Representantes do Movimento dos Trabalhadores Rurais Sem Terra (MST) entregaram ontem ao governo, em Brasília, sua pauta de reivindicações que, segundo afirmam, é a mesma desde 95. Na quarta-feira da próxima semana, dia 1º de abril, o governo vai apresentar sua resposta. As reivindicações são principalmente o aumento do teto para crédito, de R$ 7.500 para R$ 17.600, aumento dos recursos de implantação e aumento do orçamento do Programa de Crédito Especial para Reforma Agrária (Procera).
Em novembro de 97, governo e MST discutiram a mesma pauta e o único ponto parcialmente atendido foi o aumento dos recursos de implantação, que incluem habitação, alimentação e fomento.
O governo diz que os recursos para o Procera já cresceram mais de 100% entre 97 e 98 (de R$ 205 milhões para R$ 420 milhões) e que, em 97, parte dos recursos ficou ociosa por falta de interessados. Nas contas do MST, falta dinheiro. O MST faz um cálculo simples. Se o governo pretende assentar 100 mil famílias em 98 e o montante de recursos para crédito é R$ 420 milhões, isso significa R$ 4.200 para cada família, abaixo do teto estipulado pelo próprio governo e cerca de um quarto do valor reivindicado pelo MST.
Segundo Milton Seligman, presidente do Instituto Nacional de Colonização e Reforma Agrária (Incra), outra razão para não aumentar o teto dos créditos é a inadimplência dos assentados, principalmente na região Sul. Para o MST, a razão da inadimplência é a falta de recursos necessários.
Segundo Gilberto Portes, da direção nacional do MST, nos últimos três anos, 400 mil famílias perderam suas terras por falta de financiamento. ‘‘Como a previsão de assentamentos para o mandato do presidente Fernando Henrique Cardoso é de 280 mil famílias, ainda faltam 120 mil famílias para zerar a conta.’
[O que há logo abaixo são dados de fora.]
(* ===== verification/FixedPointThm.v ===== *)
(** What the recursive solver's engine computes: the least solution of the
    goals, in every state it leaves behind; and what mixed cycles do to it. *)

From S2P Require Import Prelude.
From S2P Require Import RecStack.
From S2P Require Import SearchGraph.
From S2P Require Import FixedPoint.
From S2P Require Import FixedPointInv.
From S2P Require Import FixedPointSpec.

Import FixedPoint.

Section Least.
Context {K V : Type} `{Countable K} `{SolverStuff K V} `{SqSubsetEq V}.

(** [μ] is the least assignment closed under the iterations. *)
Definition least_solution (μ : K → V) : Prop :=
  (∀ g, eval μ (solve_iteration g) ⊑ μ g) ∧
  (∀ ρ, (∀ g, eval ρ (solve_iteration g) ⊑ ρ g) → ∀ g, μ g ⊑ ρ g).

(** A solver between two queries: nothing on the stack or in the graph, and a
    cache of answers that are final. *)
Record idle (μ : K → V) (c : RecursiveContext K V) : Prop := {
  idle_stack : es c = [];
  idle_graph : search_graph c = SearchGraph.new;
  idle_cached : is_Some (cache c);
  idle_closed : closed (cmap c);
  idle_least g v : cmap c !! g = Some v → v = μ g;
}.

Lemma idle_new μ depth size : idle μ (new depth size (Some ∅)).
Proof. split; simpl; [done..| |]; intros g v Hg; unfold cmap in Hg; simpl in Hg; set_solver. Qed.

Context {coind : bool} `{!SolverLaws coind}.

Lemma idle_inv μ c : idle μ c → Inv None coind c.
Proof.
  intros [Hs Hg Hc Hcl _]. split; unfold ns; rewrite ?Hs, ?Hg; simpl; try done.
  apply SearchGraph.wf_new.
Qed.

(** A closed cache below the least solution holds only its values. *)
Lemma closed_least μ (c : gmap K V) g v :
  least_solution μ → closed c → (∀ h x, c !! h = Some x → x ⊑ μ h) →
  c !! g = Some v → v = μ g.
Proof.
  intros [Hpre Hleast] Hc Hbelow Hg. apply (anti_symm (⊑)); [by apply Hbelow|].
  set (ρ h := default (μ h) (c !! h)).
  assert (∀ h, ρ h ⊑ μ h) as Hρ.
  { intros h. unfold ρ. destruct (c !! h) eqn:Hh; simpl; [by apply Hbelow|done]. }
  assert (ρ g = v) as <- by (unfold ρ; by rewrite Hg).
  apply Hleast. intros h. destruct (c !! h) as [x|] eqn:Hh.
  - pose proof (Hc h x Hh) as HE. erewrite Eval_eval; [|clear HE|exact HE].
    + unfold ρ. by rewrite Hh.
    + intros h' x' Hx'. unfold ρ. by rewrite Hx'.
  - unfold ρ at 2. rewrite Hh. simpl. etrans; [|apply Hpre]. by apply law_mono.
Qed.

(** A state reached from an idle one by a completed query is idle. *)
Lemma idle_after μ c c' m :
  least_solution μ → idle μ c → Ext m c c' → Inv None coind c' →
  (∀ ρ, Below ρ c → Below ρ c') → idle μ c'.
Proof.
  intros Hμ Hidle [He _ (new & Hns & Hnew) _] HI HB.
  rewrite (idle_stack _ _ Hidle) in He. apply Forall2_nil_inv_l in He.
  unfold ns in Hns at 2. rewrite (idle_graph _ _ Hidle) in Hns. simpl in Hns.
  assert (ns c' = []) as Hnil.
  { destruct (ns c') as [|n l] eqn:Hn; [done|]. subst new. apply Forall_cons in Hnew as [[Hd _] _].
    assert (ns c' !! 0 = Some n) as H0n by (by rewrite Hn).
    by apply (inv_links _ _ _ HI) in H0n; [lia| |]. }
  split; [done| |apply HI|apply HI|].
  - pose proof (inv_graph _ _ _ HI) as Hwf. unfold ns in Hnil.
    destruct (search_graph c') as [idx l]. simpl in Hnil. subst l. unfold SearchGraph.new. f_equal.
    apply map_empty. intros g. destruct (idx !! g) as [d|] eqn:Hg; [|done].
    apply Hwf in Hg as (n & Hn & _). done.
  - intros g v Hg. eapply closed_least; [done|apply (inv_closed _ _ _ HI)| |done].
    apply below_cache, HB. destruct Hμ as [Hpre _]. split.
    + intros h x Hx. by rewrite (idle_least _ _ Hidle _ _ Hx).
    + intros i n Hi. unfold ns in Hi. by rewrite (idle_graph _ _ Hidle) in Hi.
    + intros h _. apply Hpre.
Qed.

Context {top : K → V} {rank : V → nat} {height : nat} `{!FiniteHeight top rank height}.

(** C1. Queries to an idle solver with a cache return the least solution of
    their goal, and leave the solver idle: with enough fuel the engine neither
    diverges nor fails an assertion, an index or an [unwrap], and stops short of
    an answer only when its stack or a vector is full.  The solver follows
    [SolverLaws] and [FiniteHeight]: its goals are all inductive or all coinductive
    (for mixed cycles see [Mixed]), its iterations make tracked calls only and are
    monotone for a partial order, with the initial value of a goal below what its
    iteration returns, [reached_fixed_point] is equality, and the answers have bounded
    height. *)
Theorem solve_root_goal_least μ g c fuel :
  least_solution μ → idle μ c →
  needed (height := height) c ≤ fuel →
  match solve_root_goal fuel g c with
  | Val (v, c') => v = μ g ∧ idle μ c' ∧ cmap c ⊆ cmap c' ∧ cmap c' !! g = Some v
  | Panic p => resource_panic p
  | Exn _ | OutOfFuel => False
  end.
Proof.
  intros Hμ Hidle Hfuel. unfold solve_root_goal, Stack.is_empty.
  fold (es c). rewrite (idle_stack _ _ Hidle). simpl.
  pose proof (proj1 (engine_ok fuel) g Minimums.new c (idle_inv _ _ Hidle)) as Hok.
  destruct (solve_goal fuel g Minimums.new c) as [[[v m] c']| | |]; simpl in *; [|done..|lia].
  destruct Hok as [HE HI _ Hv HB]; simpl in *.
  assert (idle μ c') as Hidle' by by eapply idle_after.
  split_and!; [|done|apply HE|].
  - destruct Hv as [Hv|(i & n & Hi & _)]; [by eapply idle_least|].
    unfold ns in Hi. by rewrite (idle_graph _ _ Hidle') in Hi.
  - destruct Hv as [Hv|(i & n & Hi & _)]; [done|].
    unfold ns in Hi. by rewrite (idle_graph _ _ Hidle') in Hi.
Qed.

End Least.

(** * Propositional Horn programs as an instance

    The goals of a program are numbers, the answers are booleans, and an
    iteration tries the clauses of its goal in turn. *)
Module Horn.

Fixpoint all_of (body : list nat) (ok : Iteration nat bool) (fail : Iteration nat bool) :
    Iteration nat bool :=
  match body with
  | [] => ok
  | g :: body => IterSolve true g (λ v, if (v : bool) then all_of body ok fail else fail)
  end.

Fixpoint any_of (clauses : list (list nat)) : Iteration nat bool :=
  match clauses with
  | [] => IterRet false
  | body :: rest => all_of body (IterRet true) (any_of rest)
  end.

Definition stuff (program : nat → list (list nat)) (coinductive : nat → bool) :
    SolverStuff nat bool := {|
  is_coinductive_goal := coinductive;
  initial_value _ coinductive_goal := coinductive_goal;
  solve_iteration g := any_of (program g);
  reached_fixed_point := Bool.eqb;
  error_value := false;
|}.

Lemma eval_all_of `{SolverStuff nat bool} ρ body ok fail :
  eval ρ (all_of body ok fail) =
    if forallb ρ body then eval ρ ok else eval ρ fail.
Proof. induction body as [|g body IH]; simpl; [done|]. by destruct (ρ g). Qed.

Lemma eval_any_of `{SolverStuff nat bool} ρ clauses : eval ρ (any_of clauses) = existsb (forallb ρ) clauses.
Proof.
  induction clauses as [|body rest IH]; simpl; [done|]. rewrite eval_all_of, IH.
  by destruct (forallb ρ body).
Qed.

Lemma tracked_all_of body ok fail :
  all_tracked ok → all_tracked fail → all_tracked (all_of body ok fail).
Proof. intros. induction body as [|g body IH]; simpl; [done|]. split; [done|]. by intros []. Qed.

Lemma tracked_any_of clauses : all_tracked (any_of clauses).
Proof. induction clauses; simpl; [done|]. by apply tracked_all_of. Qed.

(** [false] below [true]. *)
#[local] Instance bool_sqsubseteq : SqSubsetEq bool := λ a b, a = true → b = true.

Lemma forallb_mono (ρ ρ' : nat → bool) body :
  (∀ h, ρ h ⊑ ρ' h) → forallb ρ body = true → forallb ρ' body = true.
Proof.
  intros Hρ. rewrite !List.forallb_forall. intros Hb g Hg. by apply Hρ, Hb.
Qed.

#[local] Instance horn_laws program :
  SolverLaws (H0 := stuff program (λ _, false)) false.
Proof.
  split; simpl.
  - split; [split|].
    + intros b Hb. exact Hb.
    + intros a b c Hab Hbc Ha. exact (Hbc (Hab Ha)).
    + intros [] [] Hab Hba; try done; [symmetry; by apply Hab | by apply Hba].
  - done.
  - intros g. apply tracked_any_of.
  - intros ρ ρ' g Hρ. unfold sqsubseteq, bool_sqsubseteq. rewrite !eval_any_of.
    rewrite !existsb_exists. intros (body & Hin & Hb). exists body. split; [done|].
    by eapply forallb_mono.
  - intros ρ g. intros [=].
  - intros a b. apply Bool.eqb_true_iff.
Qed.

#[local] Instance horn_height program :
  FiniteHeight (H0 := stuff program (λ _, false)) (λ _, true) (λ b : bool, if b then 1 else 0) 1.
Proof.
  split; simpl.
  - done.
  - intros [] [] Hab Hne; try done; [by specialize (Hab eq_refl)|]. lia.
  - intros ρ g. case_match; lia.
Qed.

(** [0 :- 1.  1 :- 0.  1 :- 2, 0.  2.  3 :- 4.  4 :- 3.] with a cycle through
    [0] and [1] that has no base, and [2] true. *)
Definition program (g : nat) : list (list nat) :=
  match g with
  | 0 => [[1]]
  | 1 => [[0]; [2; 5]]
  | 2 => [[]]
  | 3 => [[4]]
  | 4 => [[3]]
  | 5 => [[0]; [2]]
  | _ => []
  end.

Definition model (g : nat) : bool :=
  match g with 0 | 1 | 2 | 5 => true | _ => false end.

Lemma model_least : least_solution (H0 := stuff program (λ _, false)) model.
Proof.
  split.
  - intros g. simpl. rewrite eval_any_of.
    destruct g as [|[|[|[|[|[|g]]]]]]; simpl; done.
  - intros ρ Hρ g. simpl in Hρ.
    assert (ρ 2 = true) as H2 by (by apply (Hρ 2)).
    assert (ρ 5 = true) as H5
      by (apply (Hρ 5); rewrite eval_any_of; simpl; rewrite H2; by destruct (ρ 0)).
    assert (ρ 1 = true) as H1
      by (apply (Hρ 1); rewrite eval_any_of; simpl; rewrite H2, H5; by destruct (ρ 0)).
    assert (ρ 0 = true) as H0 by (apply (Hρ 0); rewrite eval_any_of; simpl; by rewrite H1).
    intros Hg. destruct g as [|[|[|[|[|[|g]]]]]]; done.
Qed.

#[local] Instance example_stuff : SolverStuff nat bool := stuff program (λ _, false).
Definition fresh : RecursiveContext nat bool := new 20 1000 (Some ∅).

(** The cyclic program is solved: goal [0] holds. *)
Lemma solve_root_goal_least_witness :
  match solve_root_goal 200 0 fresh with
  | Val (v, c') => v = true ∧ cmap c' !! 0 = Some true
  | _ => False
  end.
Proof.
  pose proof (@solve_root_goal_least nat bool _ _ example_stuff _ false
    (horn_laws program) _ _ 1 (horn_height program) model 0 fresh 200
    model_least (idle_new _ 20 1000)) as Hok.
  specialize (Hok ltac:(apply Nat.leb_le; vm_compute; reflexivity)).
  assert (match solve_root_goal 200 0 fresh with
    | Val _ => true | _ => false end = true) as Hval by (vm_compute; reflexivity).
  destruct (solve_root_goal 200 0 fresh) as [[v c']| | |]; [|done..].
  destruct Hok as (-> & _ & _ & Hc). split; [done|exact Hc].
Defined.

End Horn.

(** * Mixed cycles

    Goal [0] is coinductive: [0 :- 1] or [2].  Goal [1] is inductive: [1 :- 0].
    Goal [2] holds. *)
Module Mixed.

Definition program (g : nat) : list (list nat) :=
  match g with
  | 0 => [[1]; [2]]
  | 1 => [[0]]
  | 2 => [[]]
  | _ => []
  end.

Definition stuff : SolverStuff nat bool := Horn.stuff program (λ g, g =? 0).
#[local] Existing Instance stuff.

Definition fresh : RecursiveContext nat bool := new 20 1000 (Some ∅).

Definition answer (r : outcome Empty_set (bool * RecursiveContext nat bool)) : option bool :=
  match r with Val (v, _) => Some v | _ => None end.

(** The answer to a goal on a mixed inductive and coinductive cycle depends
    on what was asked before: [1] holds when it is the first query, and not when
    [0] was solved first, since the error that ends the mixed cycle below [0]
    leaves no trace in the [Minimums] of [1], which is then cached as final. *)
Theorem mixed_cycle_answer_depends_on_history :
  answer (solve_root_goal 100 1 fresh) = Some true ∧
  answer ('(_, c) ← solve_root_goal 100 0 fresh; solve_root_goal 100 1 c) = Some false.
Proof. vm_compute. done. Qed.

End Mixed.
Ainda segundo Portes, os sem-terra de hoje são filhos de pequenos agricultores que perderam a terra por causa dos juros altos e das dificuldades de financiamento, por isso é importante aumentar os créditos.
Participaram da audiência de ontem Milton Seligman, Pedro Parente, secretário executivo do Ministério da Fazenda, Luiz Fernando Pimenta, diretor do Incra, representantes do MST e representantes do Movimento dos Pequenos Agricultores. Se houver novas invasões, as negociações serão suspensas.